Baca selengkapnya: Seorang bayi berusia satu tahun meninggal di tempat penitipan anak di São Paulo setelah kepalanya tersangkut di pagar
Ketika Kittle tiba di klub untuk menjemput putranya, menurut tuntutan hukum, dia menemukan bahwa cedera anak tersebut jauh lebih serius daripada informasi sebelumnya.
Wajah bagian kanan anak tersebut mengalami luka serius, mata kanannya bengkak dan tertutup, serta mulutnya juga terlihat bengkak, menurut gugatan.

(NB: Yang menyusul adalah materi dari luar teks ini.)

Lemma read_utf16_string_result_witness :
  read_utf16_string
    (mkSt [] (Player_new (mkTransport (bytes [1; 0]) [] true true false)))
  = (Err (DataError [1; 0]), mkSt [] (Player_new (mkTransport [] [] true true false)))
  /\ read_utf16_string
       (mkSt [] (Player_new (mkTransport (bytes [0; 2; 0; 72; 0; 105]) [] true true false)))
     = (Ok [72; 105], mkSt [] (Player_new (mkTransport [] [] true true false))).
Proof.
  split.
  - apply (proj1 read_utf16_string_result 256 []
             (mkSt [] (Player_new (mkTransport (bytes [1; 0]) [] true true false))));
      [lia | reflexivity].
  - apply (proj2 read_utf16_string_result [72; 105] []
             (mkSt [] (Player_new (mkTransport (bytes [0; 2; 0; 72; 0; 105]) [] true true false))));
      [repeat constructor; lia | simpl; lia | reflexivity].
Defined.

Lemma write_conn_ok : forall bs s, t_write_ok (connection (st_player s)) = true ->
  let t := connection (st_player s) in
  write_conn bs s = (Ok tt, mkSt (st_pkt s) (set_conn (st_player s)
                       (mkTransport (t_in t) (t_out t ++ bs) true (t_connected t) (t_shut t)))).
Proof. intros bs s Hw t. unfold write_conn. cbv zeta. rewrite Hw. reflexivity. Qed.

Lemma write_u16s_ok : forall us s, t_write_ok (connection (st_player s)) = true ->
  let t := connection (st_player s) in
  write_u16s us s
  = (Ok tt, mkSt (st_pkt s) (set_conn (st_player s)
               (mkTransport (t_in t) (t_out t ++ flat_map (be_bytes 2) us) true (t_connected t) (t_shut t)))).
Proof.
  induction us as [| u us IH]; intros s Hw t.
  - destruct s as [q [[i o w c sh] st h]]. cbn in Hw. subst w. unfold t. cbn.
    rewrite app_nil_r. reflexivity.
  - cbn [write_u16s]. unfold bind at 1. rewrite write_conn_ok by exact Hw.
    rewrite IH by reflexivity. cbn [flat_map]. rewrite app_assoc. reflexivity.
Qed.

Lemma legacy_ping_run : forall info id us1 h1 x proto us2 h2 port rest s,
  0 <= proto < 256 ->
  Forall (fun u => 0 <= u < 2 ^ 16) us1 -> (length us1 <= 255)%nat -> from_utf16 us1 = Some h1 ->
  Forall (fun u => 0 <= u < 2 ^ 16) us2 -> (length us2 <= 255)%nat -> from_utf16 us2 = Some h2 ->
  length x = 2%nat -> length port = 4%nat ->
  t_write_ok (connection (st_player s)) = true ->
  get_stream Conn s = bytes ([id] ++ utf16_field us1 ++ x ++ [proto] ++ utf16_field us2 ++ port) ++ rest ->
  let resp := legacy_response info
                (match cfg_protocol (config info) with Some p => p | None => proto end) in
  let t := connection (st_player s) in
  handle_legacy_ping info s
  = (Ok tt, mkSt (st_pkt s) (set_conn (st_player s)
               (mkTransport rest
                  (t_out t ++ [255] ++ be_bytes 2 (to_u16 (rlen resp)) ++ legacy_header
                   ++ flat_map (be_bytes 2) (encode_utf16 resp))
                  true (t_connected t) (t_shut t)))).
Proof.
  intros info id us1 h1 x proto us2 h2 port rest s Hp Hu1 Hl1 Hh1 Hu2 Hl2 Hh2 Hx Hport Hw Hs resp t.
  rewrite !bytes_app, <- !app_assoc in Hs.
  unfold handle_legacy_ping, bind at 1.
  change (read_be Conn 1) with (read_be Conn (length [id])).
  rewrite (read_be_bytes Conn [id] _ s Hs). cbv beta iota.
  unfold bind at 1.
  rewrite (read_utf16_string_ok us1 _ _ Hu1 Hl1 (get_set_stream _ _ _)). rewrite Hh1. cbv beta iota.
  unfold bind at 1. rewrite <- Hx at 1.
  rewrite (read_be_bytes Conn x _ _ (get_set_stream _ _ _)). cbv beta iota.
  unfold bind at 1. change (read_be Conn 1) with (read_be Conn (length [proto])).
  rewrite (read_be_bytes Conn [proto] _ _ (get_set_stream _ _ _)). cbv beta iota.
  change (of_be [proto] 0) with (0 * 256 + proto). rewrite Z.add_0_l.
  unfold bind at 1.
  rewrite (read_utf16_string_ok us2 _ _ Hu2 Hl2 (get_set_stream _ _ _)). rewrite Hh2. cbv beta iota.
  unfold bind at 1. rewrite <- Hport at 1.
  rewrite (read_be_bytes Conn port _ _ (get_set_stream _ _ _)). cbv beta iota.
  rewrite !set_set_stream. fold resp.
  unfold bind at 1. rewrite write_conn_ok by exact Hw. cbv beta iota.
  unfold bind at 1. rewrite write_conn_ok by reflexivity. cbv beta iota.
  unfold bind at 1. rewrite write_conn_ok by reflexivity. cbv beta iota.
  rewrite write_u16s_ok by reflexivity.
  destruct s as [q [[i o w c sh] st hi]]. unfold t. cbn. rewrite <- !app_assoc. reflexivity.
Qed.

(** [Player::handle_legacy_ping] on a well-formed legacy ping: after
    reading the identifier, the ping string, two bytes, the protocol byte,
    the host name and the four port bytes, it writes [0xFF], the UTF-8
    length of the response cut to 16 bits, the fixed header and the
    response's UTF-16 units; the response is built from the configured
    protocol if there is one, else from the client's protocol byte. *)
Theorem legacy_ping_response : forall info id us1 h1 x proto us2 h2 port rest s,
  0 <= proto < 256 ->
  Forall (fun u => 0 <= u < 2 ^ 16) us1 -> (length us1 <= 255)%nat -> from_utf16 us1 = Some h1 ->
  Forall (fun u => 0 <= u < 2 ^ 16) us2 -> (length us2 <= 255)%nat -> from_utf16 us2 = Some h2 ->
  length x = 2%nat -> length port = 4%nat ->
  t_write_ok (connection (st_player s)) = true ->
  get_stream Conn s = bytes ([id] ++ utf16_field us1 ++ x ++ [proto] ++ utf16_field us2 ++ port) ++ rest ->
  let resp := legacy_response info
                (match cfg_protocol (config info) with Some p => p | None => proto end) in
  let t := connection (st_player s) in
  handle_legacy_ping info s
  = (Ok tt, mkSt (st_pkt s) (set_conn (st_player s)
               (mkTransport rest
                  (t_out t ++ [255] ++ be_bytes 2 (to_u16 (rlen resp)) ++ legacy_header
                   ++ flat_map (be_bytes 2) (encode_utf16 resp))
                  true (t_connected t) (t_shut t)))).
Proof. exact legacy_ping_run. Qed.

Lemma legacy_ping_response_witness :
  exists st,
    handle_legacy_ping initial_server_info
      (mkSt [] (Player_new (mkTransport
         (bytes ([250] ++ utf16_field (str "MC|PingHost") ++ [0; 25] ++ [47]
                 ++ utf16_field (str "localhost") ++ [0; 0; 99; 221]))
         [] true true false)))
    = (Ok tt, st).
Proof.
  eexists.
  rewrite <- (app_nil_r (bytes _)).
  apply (legacy_ping_response initial_server_info 250 (str "MC|PingHost") (str "MC|PingHost")
           [0; 25] 47 (str "localhost") (str "localhost") [0; 0; 99; 221] []);
    try (repeat constructor; lia); try (vm_compute; reflexivity); try (simpl; lia).
Defined.

(** [handle_login]: a login start whose name (of 1 to 16 bytes) is not
    valid UTF-8 fails with [Utf8Error] once the name is read; the uuid is not
    read, nothing is written and the socket is not shut down. *)
Theorem login_bad_utf8_name : forall ovf info pl name rest,
  state pl = LOGIN -> (1 <= length name <= 16)%nat -> from_utf8 name = None ->
  handle_packet ovf info
    (mkSt (bytes (0 :: varint_spec_encode (Z.of_nat (length name)) ++ name) ++ rest) pl)
  = (Err Utf8Error, mkSt rest pl).
Proof.
  intros ovf info pl name rest Hst Hl Hu.
  rewrite handle_login_dispatch by exact Hst.
  rewrite bytes_app, <- app_assoc.
  unfold handle_login, decode, bind at 1. decode_known (Z.of_nat (length name)).
  cbv beta iota. cbn [set_stream].
  replace ((Z.of_nat (length name) <=? 0) || (16 <? Z.of_nat (length name)))%bool with false
    by (symmetry; apply orb_false_iff; split; [apply Z.leb_gt | apply Z.ltb_ge]; lia).
  unfold bind at 1. rewrite Nat2Z.id.
  match goal with |- context [read_exact Pkt _ ?s] => rewrite (read_exact_bytes Pkt name rest s eq_refl) end. cbv beta iota. cbn [set_stream st_player].
  unfold bind at 1. rewrite Hu. reflexivity.
Qed.

Lemma login_bad_utf8_name_witness :
  handle_packet false initial_server_info
    (mkSt (bytes [0; 2; 255; 254]) (mkPlayer (mkTransport [] [] true true false) LOGIN None))
  = (Err Utf8Error, mkSt [] (mkPlayer (mkTransport [] [] true true false) LOGIN None)).
Proof.
  rewrite <- (app_nil_r (bytes [0; 2; 255; 254])).
  apply (login_bad_utf8_name false initial_server_info
           (mkPlayer (mkTransport [] [] true true false) LOGIN None) [255; 254] []);
    [reflexivity | simpl; lia | reflexivity].
Defined.

(** [handle_handshake]: a server address that is not valid UTF-8 fails
    with [FromUtf8Error] once it is read; the port and intent are not read
    and the player keeps its state and has no handshake recorded. *)
Theorem handshake_bad_utf8_host : forall ovf info pl proto hb rest,
  state pl = HANDSHAKING -> -2 ^ 31 <= proto < 2 ^ 31 -> Z.of_nat (length hb) < 2 ^ 31 ->
  from_utf8 hb = None ->
  handle_packet ovf info
    (mkSt (bytes (0 :: varint_spec_encode proto ++ varint_spec_encode (Z.of_nat (length hb)) ++ hb)
           ++ rest) pl)
  = (Err FromUtf8Error, mkSt rest pl).
Proof.
  intros ovf info pl proto hb rest Hst Hp Hl Hu.
  change (0 :: ?l) with (varint_spec_encode 0 ++ l).
  rewrite bytes_app, <- app_assoc.
  rewrite handle_packet_pid by lia. cbv beta iota. rewrite Z.eqb_refl.
  unfold handle_status_login, bind at 1, get_player at 1. cbv beta iota.
  cbn [st_player]. rewrite Hst.
  rewrite !bytes_app, <- !app_assoc.
  unfold handle_handshake, decode, bind at 1. decode_known proto. cbv beta iota. cbn [set_stream].
  unfold bind at 1. decode_known (Z.of_nat (length hb)). cbv beta iota. cbn [set_stream].
  rewrite (proj2 (Z.ltb_ge (Z.of_nat (length hb)) 0)) by lia.
  unfold bind at 1. rewrite Nat2Z.id.
  match goal with |- context [read_exact Pkt _ ?s] => rewrite (read_exact_bytes Pkt hb rest s eq_refl) end. cbv beta iota. cbn [set_stream st_player].
  unfold bind at 1. rewrite Hu. reflexivity.
Qed.

Lemma handshake_bad_utf8_host_witness :
  handle_packet true initial_server_info
    (mkSt (bytes [0; 255; 5; 1; 192]) (Player_new (mkTransport [] [] true true false)))
  = (Err FromUtf8Error, mkSt [] (Player_new (mkTransport [] [] true true false))).
Proof.
  rewrite <- (app_nil_r (bytes [0; 255; 5; 1; 192])).
  apply (handshake_bad_utf8_host true initial_server_info (Player_new (mkTransport [] [] true true false))
           767 [192] []); [reflexivity | lia | simpl; lia | reflexivity].
Defined.

(** [send_packet] when the socket write fails: a ping is answered with
    [IOError] of the write's error, and nothing else changes; the payload
    is consumed. *)
Theorem ping_write_failure : forall ovf info payload rest pl,
  length payload = 8%nat -> t_write_ok (connection pl) = false ->
  handle_packet ovf info (mkSt (bytes (1 :: payload) ++ rest) pl)
  = (Err (IOError BrokenPipe), mkSt rest pl).
Proof.
  intros ovf info payload rest pl Hl Hw.
  change (1 :: payload) with (varint_spec_encode 1 ++ payload).
  rewrite bytes_app, <- app_assoc, handle_packet_pid by lia.
  change (1 =? 0) with false. change (1 =? 1) with true. cbv beta iota.
  unfold handle_ping, bind at 1. rewrite <- Hl.
  rewrite (read_be_bytes Pkt payload rest (mkSt (bytes payload ++ rest) pl) eq_refl).
  cbv beta iota. cbn [set_stream].
  rewrite send_packet_ok by (rewrite ?length_be_bytes; simpl; lia).
  unfold write_conn. cbn [st_player st_pkt]. rewrite Hw. reflexivity.
Qed.

Lemma ping_write_failure_witness :
  handle_packet false initial_server_info
    (mkSt (bytes [1; 0; 0; 0; 0; 0; 0; 0; 3]) (mkPlayer (mkTransport [] [] false true false) STATUS None))
  = (Err (IOError BrokenPipe), mkSt [] (mkPlayer (mkTransport [] [] false true false) STATUS None)).
Proof.
  rewrite <- (app_nil_r (bytes [1; 0; 0; 0; 0; 0; 0; 0; 3])).
  apply (ping_write_failure false initial_server_info [0; 0; 0; 0; 0; 0; 0; 3] []
           (mkPlayer (mkTransport [] [] false true false) STATUS None)); reflexivity.
Defined.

Setelah kembali ke rumah, keluhan melaporkan bahwa CK sangat mengantuk, lesu dan mudah tersinggung.
Baca selengkapnya: Mantan petarung Prichard Colón meninggal pada usia 33 tahun setelah satu dekade dalam keadaan vegetatif
Kittle menghubungi Bay Club untuk mencari penjelasan yang lebih tepat tentang apa yang terjadi. Dia diberitahu bahwa putranya ditahan oleh seorang karyawan yang terjatuh saat berjongkok, dan pada saat itu, CK hanya berjarak dua kaki dari tanah, seperti yang dituduhkan dalam gugatan.
Juga menurut gugatan tersebut, seorang anggota staf Bay Club memberi tahu Kittle bahwa CK “ingin segera tidur setelah terjatuh dan karyawan Bay Club mengalami kesulitan untuk membuatnya tetap terjaga.”
Anak tersebut kemudian dibawa ke rumah sakit, di mana dokter mendiagnosisnya mengalami gegar otak, trauma kepala tumpul, dan lecet di wajah.
Saat ini, CK masih mengalami gejala sisa dari cederanya, termasuk gangguan pendengaran, seperti yang ditunjukkan dalam prosesnya.
Keluarga Kittle, yang memilih untuk menjaga privasi dan tidak memberikan wawancara, meminta kompensasi atas kerugian, yang jumlahnya tidak diungkapkan, selain biaya biaya hukum terkait dengan proses tersebut.